Activity:
Your answer should consist of every line from the records that holds the string "then".

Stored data
=== Section Start ===
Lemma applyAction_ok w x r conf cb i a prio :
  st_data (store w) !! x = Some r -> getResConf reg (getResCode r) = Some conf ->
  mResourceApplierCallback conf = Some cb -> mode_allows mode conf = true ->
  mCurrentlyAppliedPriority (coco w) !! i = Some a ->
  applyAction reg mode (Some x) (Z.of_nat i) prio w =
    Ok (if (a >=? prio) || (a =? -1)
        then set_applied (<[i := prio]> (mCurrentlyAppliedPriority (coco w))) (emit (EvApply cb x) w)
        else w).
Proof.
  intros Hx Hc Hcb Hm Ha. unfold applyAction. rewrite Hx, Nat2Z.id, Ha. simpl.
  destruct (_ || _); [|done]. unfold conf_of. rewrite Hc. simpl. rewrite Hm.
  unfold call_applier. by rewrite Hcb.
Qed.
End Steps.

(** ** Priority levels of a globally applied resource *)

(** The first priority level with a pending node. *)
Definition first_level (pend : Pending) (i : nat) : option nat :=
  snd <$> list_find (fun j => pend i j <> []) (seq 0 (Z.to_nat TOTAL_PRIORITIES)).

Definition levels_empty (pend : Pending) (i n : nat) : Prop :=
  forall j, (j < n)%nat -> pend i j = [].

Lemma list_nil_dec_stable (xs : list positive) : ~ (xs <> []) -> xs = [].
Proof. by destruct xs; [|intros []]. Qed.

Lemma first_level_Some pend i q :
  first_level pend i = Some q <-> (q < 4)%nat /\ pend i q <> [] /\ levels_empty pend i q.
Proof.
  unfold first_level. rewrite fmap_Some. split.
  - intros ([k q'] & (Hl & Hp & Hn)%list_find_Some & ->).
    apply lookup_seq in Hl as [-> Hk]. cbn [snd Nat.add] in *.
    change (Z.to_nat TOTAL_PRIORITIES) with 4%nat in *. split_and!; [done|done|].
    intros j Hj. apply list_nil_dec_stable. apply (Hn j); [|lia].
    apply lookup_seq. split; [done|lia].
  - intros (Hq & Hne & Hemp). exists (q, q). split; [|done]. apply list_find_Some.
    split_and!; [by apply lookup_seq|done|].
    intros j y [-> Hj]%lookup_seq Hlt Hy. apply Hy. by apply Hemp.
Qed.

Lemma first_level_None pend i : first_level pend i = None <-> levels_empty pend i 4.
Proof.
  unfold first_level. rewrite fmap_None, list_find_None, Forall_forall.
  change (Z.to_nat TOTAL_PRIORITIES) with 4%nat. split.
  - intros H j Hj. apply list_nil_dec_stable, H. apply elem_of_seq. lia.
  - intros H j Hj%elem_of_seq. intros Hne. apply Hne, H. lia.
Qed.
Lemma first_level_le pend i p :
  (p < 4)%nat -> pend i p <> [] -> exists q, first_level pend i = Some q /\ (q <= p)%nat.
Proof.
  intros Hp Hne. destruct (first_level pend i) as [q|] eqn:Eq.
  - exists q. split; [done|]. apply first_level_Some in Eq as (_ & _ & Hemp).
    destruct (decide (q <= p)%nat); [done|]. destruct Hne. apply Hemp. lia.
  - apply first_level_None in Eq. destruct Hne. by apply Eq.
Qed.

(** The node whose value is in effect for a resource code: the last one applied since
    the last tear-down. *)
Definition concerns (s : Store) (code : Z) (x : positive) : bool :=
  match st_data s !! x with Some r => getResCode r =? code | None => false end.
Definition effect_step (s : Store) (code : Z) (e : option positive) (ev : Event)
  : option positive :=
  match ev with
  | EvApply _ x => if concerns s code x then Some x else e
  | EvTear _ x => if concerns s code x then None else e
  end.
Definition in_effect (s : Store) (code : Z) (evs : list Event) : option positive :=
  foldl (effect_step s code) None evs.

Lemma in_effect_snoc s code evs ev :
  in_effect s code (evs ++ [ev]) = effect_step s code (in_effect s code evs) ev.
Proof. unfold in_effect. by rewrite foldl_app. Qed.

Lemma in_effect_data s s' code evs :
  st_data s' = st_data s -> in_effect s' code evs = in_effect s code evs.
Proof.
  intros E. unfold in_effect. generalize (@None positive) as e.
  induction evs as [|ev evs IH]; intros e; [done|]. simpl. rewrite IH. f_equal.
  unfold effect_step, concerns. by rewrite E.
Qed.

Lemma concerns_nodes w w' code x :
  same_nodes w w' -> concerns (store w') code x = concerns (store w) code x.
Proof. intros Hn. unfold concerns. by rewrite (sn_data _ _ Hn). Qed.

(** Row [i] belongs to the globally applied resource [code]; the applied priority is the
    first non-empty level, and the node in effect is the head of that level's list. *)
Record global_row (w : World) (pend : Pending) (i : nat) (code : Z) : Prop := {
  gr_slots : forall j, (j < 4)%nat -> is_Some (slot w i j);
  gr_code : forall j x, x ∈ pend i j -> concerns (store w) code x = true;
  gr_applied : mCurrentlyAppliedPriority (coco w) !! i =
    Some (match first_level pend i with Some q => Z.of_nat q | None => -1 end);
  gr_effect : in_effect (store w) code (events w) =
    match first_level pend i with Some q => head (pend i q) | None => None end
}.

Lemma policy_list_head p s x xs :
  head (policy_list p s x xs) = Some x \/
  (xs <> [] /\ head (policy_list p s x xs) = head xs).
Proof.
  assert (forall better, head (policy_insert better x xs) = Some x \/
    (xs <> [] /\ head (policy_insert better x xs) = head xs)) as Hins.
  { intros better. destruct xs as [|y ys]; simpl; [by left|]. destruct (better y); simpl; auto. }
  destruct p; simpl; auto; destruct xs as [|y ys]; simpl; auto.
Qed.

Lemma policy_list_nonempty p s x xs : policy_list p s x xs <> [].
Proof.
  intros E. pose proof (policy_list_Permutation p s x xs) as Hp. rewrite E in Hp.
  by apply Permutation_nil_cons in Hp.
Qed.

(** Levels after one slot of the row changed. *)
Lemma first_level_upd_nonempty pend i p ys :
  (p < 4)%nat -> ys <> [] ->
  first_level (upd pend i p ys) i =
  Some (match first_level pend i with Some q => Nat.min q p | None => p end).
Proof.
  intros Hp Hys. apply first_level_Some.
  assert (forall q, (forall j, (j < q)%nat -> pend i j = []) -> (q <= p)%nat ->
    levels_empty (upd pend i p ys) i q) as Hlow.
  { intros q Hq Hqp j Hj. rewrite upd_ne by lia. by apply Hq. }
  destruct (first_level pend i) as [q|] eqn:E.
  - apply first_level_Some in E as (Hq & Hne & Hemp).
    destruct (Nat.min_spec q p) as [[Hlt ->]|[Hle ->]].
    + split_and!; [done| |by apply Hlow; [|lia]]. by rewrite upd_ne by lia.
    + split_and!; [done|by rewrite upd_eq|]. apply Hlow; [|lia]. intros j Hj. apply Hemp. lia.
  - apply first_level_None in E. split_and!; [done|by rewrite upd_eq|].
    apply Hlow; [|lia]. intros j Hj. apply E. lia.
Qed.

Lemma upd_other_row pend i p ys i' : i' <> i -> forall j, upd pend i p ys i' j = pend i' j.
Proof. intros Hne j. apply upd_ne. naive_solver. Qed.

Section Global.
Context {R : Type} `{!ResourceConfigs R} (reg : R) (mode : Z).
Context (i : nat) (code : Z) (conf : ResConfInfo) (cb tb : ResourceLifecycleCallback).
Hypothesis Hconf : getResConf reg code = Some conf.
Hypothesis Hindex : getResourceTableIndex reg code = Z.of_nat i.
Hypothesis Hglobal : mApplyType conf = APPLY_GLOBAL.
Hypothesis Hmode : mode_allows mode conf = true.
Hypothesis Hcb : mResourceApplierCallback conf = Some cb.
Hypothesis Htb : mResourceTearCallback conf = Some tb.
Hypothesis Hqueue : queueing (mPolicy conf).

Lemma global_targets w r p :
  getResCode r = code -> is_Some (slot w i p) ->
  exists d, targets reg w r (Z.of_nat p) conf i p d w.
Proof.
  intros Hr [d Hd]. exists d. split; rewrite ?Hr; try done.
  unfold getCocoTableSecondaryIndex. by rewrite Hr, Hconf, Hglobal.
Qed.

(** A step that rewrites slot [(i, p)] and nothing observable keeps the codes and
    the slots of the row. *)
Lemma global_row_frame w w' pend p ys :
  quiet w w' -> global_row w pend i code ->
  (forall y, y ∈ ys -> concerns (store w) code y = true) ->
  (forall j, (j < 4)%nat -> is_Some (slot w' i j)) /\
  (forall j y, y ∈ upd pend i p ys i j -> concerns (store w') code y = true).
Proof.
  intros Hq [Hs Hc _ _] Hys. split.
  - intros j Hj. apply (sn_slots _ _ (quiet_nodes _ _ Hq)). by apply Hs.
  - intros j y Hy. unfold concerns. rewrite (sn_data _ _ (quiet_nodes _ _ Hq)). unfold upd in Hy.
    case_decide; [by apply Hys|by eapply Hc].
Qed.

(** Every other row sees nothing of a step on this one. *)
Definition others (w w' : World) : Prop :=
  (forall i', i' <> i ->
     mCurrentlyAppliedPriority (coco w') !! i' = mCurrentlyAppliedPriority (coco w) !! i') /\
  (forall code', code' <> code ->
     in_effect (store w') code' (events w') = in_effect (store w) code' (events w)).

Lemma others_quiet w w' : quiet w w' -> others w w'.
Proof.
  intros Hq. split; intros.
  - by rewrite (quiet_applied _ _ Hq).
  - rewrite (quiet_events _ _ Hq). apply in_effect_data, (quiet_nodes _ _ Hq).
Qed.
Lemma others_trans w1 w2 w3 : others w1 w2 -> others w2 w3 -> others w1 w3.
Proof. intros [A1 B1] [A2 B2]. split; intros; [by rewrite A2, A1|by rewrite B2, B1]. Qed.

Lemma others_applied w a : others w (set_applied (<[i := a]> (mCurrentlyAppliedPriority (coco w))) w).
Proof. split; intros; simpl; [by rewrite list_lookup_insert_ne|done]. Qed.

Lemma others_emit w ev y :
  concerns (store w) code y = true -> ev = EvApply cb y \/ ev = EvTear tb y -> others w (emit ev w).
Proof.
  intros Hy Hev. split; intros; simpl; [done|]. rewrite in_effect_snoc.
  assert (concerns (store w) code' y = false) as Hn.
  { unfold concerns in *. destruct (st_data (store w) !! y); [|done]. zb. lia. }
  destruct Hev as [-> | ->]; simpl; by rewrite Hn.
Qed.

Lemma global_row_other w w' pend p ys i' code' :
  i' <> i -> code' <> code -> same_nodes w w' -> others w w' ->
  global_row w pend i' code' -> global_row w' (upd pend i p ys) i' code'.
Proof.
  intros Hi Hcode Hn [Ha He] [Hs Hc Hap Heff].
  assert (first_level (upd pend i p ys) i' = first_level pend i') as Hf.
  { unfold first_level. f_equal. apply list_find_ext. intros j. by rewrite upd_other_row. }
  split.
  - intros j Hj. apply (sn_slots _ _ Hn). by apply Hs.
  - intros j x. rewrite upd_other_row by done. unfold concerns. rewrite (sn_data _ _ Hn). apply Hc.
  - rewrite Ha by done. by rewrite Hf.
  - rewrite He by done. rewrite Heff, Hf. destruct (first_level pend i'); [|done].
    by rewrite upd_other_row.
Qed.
=== Section End ===
=== Section Start ===
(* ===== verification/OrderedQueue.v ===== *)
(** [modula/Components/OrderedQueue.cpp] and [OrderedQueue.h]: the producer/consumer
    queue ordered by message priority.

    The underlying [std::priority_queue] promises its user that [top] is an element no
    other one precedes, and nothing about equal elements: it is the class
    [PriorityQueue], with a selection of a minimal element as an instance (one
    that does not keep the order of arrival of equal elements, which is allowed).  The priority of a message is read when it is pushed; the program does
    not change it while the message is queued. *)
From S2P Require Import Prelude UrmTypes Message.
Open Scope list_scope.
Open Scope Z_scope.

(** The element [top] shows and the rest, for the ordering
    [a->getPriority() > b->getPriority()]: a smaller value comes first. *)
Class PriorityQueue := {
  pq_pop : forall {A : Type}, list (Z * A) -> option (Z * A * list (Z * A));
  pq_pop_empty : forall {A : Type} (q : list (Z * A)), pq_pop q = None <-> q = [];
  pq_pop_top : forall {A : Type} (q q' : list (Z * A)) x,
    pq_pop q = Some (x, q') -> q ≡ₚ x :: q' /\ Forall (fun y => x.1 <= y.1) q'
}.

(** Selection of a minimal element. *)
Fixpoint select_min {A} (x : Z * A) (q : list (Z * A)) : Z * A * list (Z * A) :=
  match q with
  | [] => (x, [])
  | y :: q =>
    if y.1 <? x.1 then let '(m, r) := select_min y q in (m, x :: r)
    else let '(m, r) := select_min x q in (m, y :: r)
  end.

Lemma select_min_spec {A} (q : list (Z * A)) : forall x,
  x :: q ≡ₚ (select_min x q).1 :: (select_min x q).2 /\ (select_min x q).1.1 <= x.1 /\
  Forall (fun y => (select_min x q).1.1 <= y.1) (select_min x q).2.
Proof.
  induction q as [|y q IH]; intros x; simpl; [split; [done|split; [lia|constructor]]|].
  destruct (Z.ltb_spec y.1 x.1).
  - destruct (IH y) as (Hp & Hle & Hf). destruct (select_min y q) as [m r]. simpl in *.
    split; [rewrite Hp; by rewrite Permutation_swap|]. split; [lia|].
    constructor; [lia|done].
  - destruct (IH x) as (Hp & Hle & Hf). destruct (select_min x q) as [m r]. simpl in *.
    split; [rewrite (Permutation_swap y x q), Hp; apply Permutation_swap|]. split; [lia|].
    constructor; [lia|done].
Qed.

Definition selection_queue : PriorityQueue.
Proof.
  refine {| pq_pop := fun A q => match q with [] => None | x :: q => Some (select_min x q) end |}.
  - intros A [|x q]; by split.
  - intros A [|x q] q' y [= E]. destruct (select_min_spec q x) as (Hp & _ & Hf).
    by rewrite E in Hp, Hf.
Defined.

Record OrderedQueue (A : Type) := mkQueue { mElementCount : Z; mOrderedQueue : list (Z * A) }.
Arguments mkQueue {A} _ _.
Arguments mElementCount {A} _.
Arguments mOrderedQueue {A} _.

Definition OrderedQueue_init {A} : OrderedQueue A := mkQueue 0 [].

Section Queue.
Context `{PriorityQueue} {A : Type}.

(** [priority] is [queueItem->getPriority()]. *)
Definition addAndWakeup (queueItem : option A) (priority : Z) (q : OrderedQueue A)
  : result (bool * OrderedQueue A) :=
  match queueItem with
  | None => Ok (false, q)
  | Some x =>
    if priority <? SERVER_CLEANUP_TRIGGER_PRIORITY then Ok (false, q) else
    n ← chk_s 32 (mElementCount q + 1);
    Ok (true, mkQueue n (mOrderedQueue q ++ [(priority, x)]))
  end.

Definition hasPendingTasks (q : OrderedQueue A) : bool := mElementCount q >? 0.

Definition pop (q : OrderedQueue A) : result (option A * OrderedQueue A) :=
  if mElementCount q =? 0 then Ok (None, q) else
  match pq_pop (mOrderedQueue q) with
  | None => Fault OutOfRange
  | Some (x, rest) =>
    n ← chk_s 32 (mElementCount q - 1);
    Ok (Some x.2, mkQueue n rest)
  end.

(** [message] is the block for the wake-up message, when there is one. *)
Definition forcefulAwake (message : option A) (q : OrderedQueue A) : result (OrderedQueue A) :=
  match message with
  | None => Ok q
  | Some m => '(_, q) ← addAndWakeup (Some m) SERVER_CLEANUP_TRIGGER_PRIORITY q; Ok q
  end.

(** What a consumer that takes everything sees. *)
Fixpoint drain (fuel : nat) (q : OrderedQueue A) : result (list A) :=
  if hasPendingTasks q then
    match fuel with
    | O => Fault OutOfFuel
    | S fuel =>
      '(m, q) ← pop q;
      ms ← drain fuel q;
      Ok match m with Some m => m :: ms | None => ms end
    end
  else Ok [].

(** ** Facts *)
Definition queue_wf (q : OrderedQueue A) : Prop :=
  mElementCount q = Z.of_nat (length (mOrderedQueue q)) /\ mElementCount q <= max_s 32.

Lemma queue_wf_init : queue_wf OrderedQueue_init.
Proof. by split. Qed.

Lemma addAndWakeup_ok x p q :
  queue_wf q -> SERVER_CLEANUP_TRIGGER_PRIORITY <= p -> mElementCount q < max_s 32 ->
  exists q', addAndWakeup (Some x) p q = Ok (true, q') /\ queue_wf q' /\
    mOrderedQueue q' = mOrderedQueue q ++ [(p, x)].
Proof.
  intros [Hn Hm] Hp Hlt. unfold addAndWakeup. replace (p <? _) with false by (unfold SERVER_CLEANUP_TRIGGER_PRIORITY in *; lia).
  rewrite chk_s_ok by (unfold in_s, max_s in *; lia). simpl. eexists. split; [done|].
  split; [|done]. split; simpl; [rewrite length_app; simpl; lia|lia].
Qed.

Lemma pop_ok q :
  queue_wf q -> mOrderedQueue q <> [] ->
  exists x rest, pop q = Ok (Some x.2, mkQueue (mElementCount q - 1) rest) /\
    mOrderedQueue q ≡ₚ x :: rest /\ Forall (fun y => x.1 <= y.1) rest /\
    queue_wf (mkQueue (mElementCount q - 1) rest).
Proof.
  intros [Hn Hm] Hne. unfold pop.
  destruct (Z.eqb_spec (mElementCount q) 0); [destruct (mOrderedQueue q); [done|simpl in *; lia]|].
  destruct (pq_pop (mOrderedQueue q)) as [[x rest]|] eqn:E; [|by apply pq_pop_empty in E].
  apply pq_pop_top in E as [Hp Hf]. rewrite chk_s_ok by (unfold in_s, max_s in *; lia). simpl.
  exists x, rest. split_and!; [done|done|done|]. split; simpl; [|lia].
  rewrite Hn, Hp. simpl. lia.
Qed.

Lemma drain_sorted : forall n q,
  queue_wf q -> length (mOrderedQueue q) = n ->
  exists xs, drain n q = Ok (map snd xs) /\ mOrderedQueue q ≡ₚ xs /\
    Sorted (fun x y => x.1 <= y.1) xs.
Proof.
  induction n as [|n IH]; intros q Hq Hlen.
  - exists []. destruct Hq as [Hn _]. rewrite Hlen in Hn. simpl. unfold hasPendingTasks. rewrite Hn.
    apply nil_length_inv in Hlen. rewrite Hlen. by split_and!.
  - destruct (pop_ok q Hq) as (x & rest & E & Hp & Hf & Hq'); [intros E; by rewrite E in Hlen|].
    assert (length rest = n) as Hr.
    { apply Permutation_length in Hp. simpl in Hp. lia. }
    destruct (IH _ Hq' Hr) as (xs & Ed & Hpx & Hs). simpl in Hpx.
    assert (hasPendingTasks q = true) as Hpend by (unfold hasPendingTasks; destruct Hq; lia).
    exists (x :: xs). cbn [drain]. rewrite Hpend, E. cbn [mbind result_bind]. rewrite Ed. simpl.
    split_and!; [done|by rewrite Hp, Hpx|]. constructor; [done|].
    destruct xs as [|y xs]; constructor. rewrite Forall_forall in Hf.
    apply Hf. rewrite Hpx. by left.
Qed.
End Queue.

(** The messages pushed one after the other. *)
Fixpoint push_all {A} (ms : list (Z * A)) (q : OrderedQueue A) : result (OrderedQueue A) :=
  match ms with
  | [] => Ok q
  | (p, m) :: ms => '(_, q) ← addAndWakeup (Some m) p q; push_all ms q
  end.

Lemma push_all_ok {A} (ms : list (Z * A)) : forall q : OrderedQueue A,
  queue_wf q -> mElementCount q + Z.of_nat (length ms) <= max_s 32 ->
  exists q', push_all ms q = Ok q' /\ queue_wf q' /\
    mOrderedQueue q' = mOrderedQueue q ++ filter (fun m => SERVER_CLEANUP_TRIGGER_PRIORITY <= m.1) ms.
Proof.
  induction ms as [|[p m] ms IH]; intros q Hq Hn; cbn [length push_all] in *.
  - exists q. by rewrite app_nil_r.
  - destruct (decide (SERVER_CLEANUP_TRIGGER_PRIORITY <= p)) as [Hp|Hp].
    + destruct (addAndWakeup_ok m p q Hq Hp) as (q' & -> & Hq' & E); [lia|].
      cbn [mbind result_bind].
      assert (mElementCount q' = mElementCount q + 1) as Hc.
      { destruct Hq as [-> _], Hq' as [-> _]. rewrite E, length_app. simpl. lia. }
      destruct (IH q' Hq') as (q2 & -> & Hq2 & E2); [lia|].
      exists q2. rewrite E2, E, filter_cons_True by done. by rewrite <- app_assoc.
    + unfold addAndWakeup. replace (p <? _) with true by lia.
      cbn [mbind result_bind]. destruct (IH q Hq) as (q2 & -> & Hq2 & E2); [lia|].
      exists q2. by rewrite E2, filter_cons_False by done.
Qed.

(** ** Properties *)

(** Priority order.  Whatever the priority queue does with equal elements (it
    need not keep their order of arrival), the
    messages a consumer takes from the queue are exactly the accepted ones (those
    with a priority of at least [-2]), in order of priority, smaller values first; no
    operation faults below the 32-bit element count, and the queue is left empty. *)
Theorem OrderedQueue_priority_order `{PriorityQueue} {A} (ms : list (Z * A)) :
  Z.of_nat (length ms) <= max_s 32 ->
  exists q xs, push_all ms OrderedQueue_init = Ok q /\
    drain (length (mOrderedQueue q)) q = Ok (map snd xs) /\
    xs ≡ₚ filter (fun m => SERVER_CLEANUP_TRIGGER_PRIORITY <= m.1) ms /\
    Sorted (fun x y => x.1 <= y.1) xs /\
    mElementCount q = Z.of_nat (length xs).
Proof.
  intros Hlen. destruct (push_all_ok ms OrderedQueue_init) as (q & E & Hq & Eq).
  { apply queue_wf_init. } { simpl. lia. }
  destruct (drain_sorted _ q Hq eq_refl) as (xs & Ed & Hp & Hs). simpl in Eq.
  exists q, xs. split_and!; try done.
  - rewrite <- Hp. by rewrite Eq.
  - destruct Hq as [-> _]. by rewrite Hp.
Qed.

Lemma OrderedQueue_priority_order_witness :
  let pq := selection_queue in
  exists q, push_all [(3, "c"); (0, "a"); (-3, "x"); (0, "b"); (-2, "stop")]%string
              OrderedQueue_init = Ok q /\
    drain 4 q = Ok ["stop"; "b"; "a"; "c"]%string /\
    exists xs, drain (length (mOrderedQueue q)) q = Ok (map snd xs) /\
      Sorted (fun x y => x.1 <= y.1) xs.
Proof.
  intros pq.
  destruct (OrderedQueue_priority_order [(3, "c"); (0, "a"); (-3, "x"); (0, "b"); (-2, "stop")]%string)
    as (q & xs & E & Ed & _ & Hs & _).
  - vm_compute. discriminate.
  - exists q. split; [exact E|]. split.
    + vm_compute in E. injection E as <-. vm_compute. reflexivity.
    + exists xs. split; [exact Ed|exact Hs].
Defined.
=== Section End ===
Task output:
        then set_applied (<[i := prio]> (mCurrentlyAppliedPriority (coco w))) (emit (EvApply cb x) w)
  | EvApply _ x => if concerns s code x then Some x else e
  | EvTear _ x => if concerns s code x then None else e
    if y.1 <? x.1 then let '(m, r) := select_min y q in (m, x :: r)
    if priority <? SERVER_CLEANUP_TRIGGER_PRIORITY then Ok (false, q) else
  if mElementCount q =? 0 then Ok (None, q) else
  if hasPendingTasks q then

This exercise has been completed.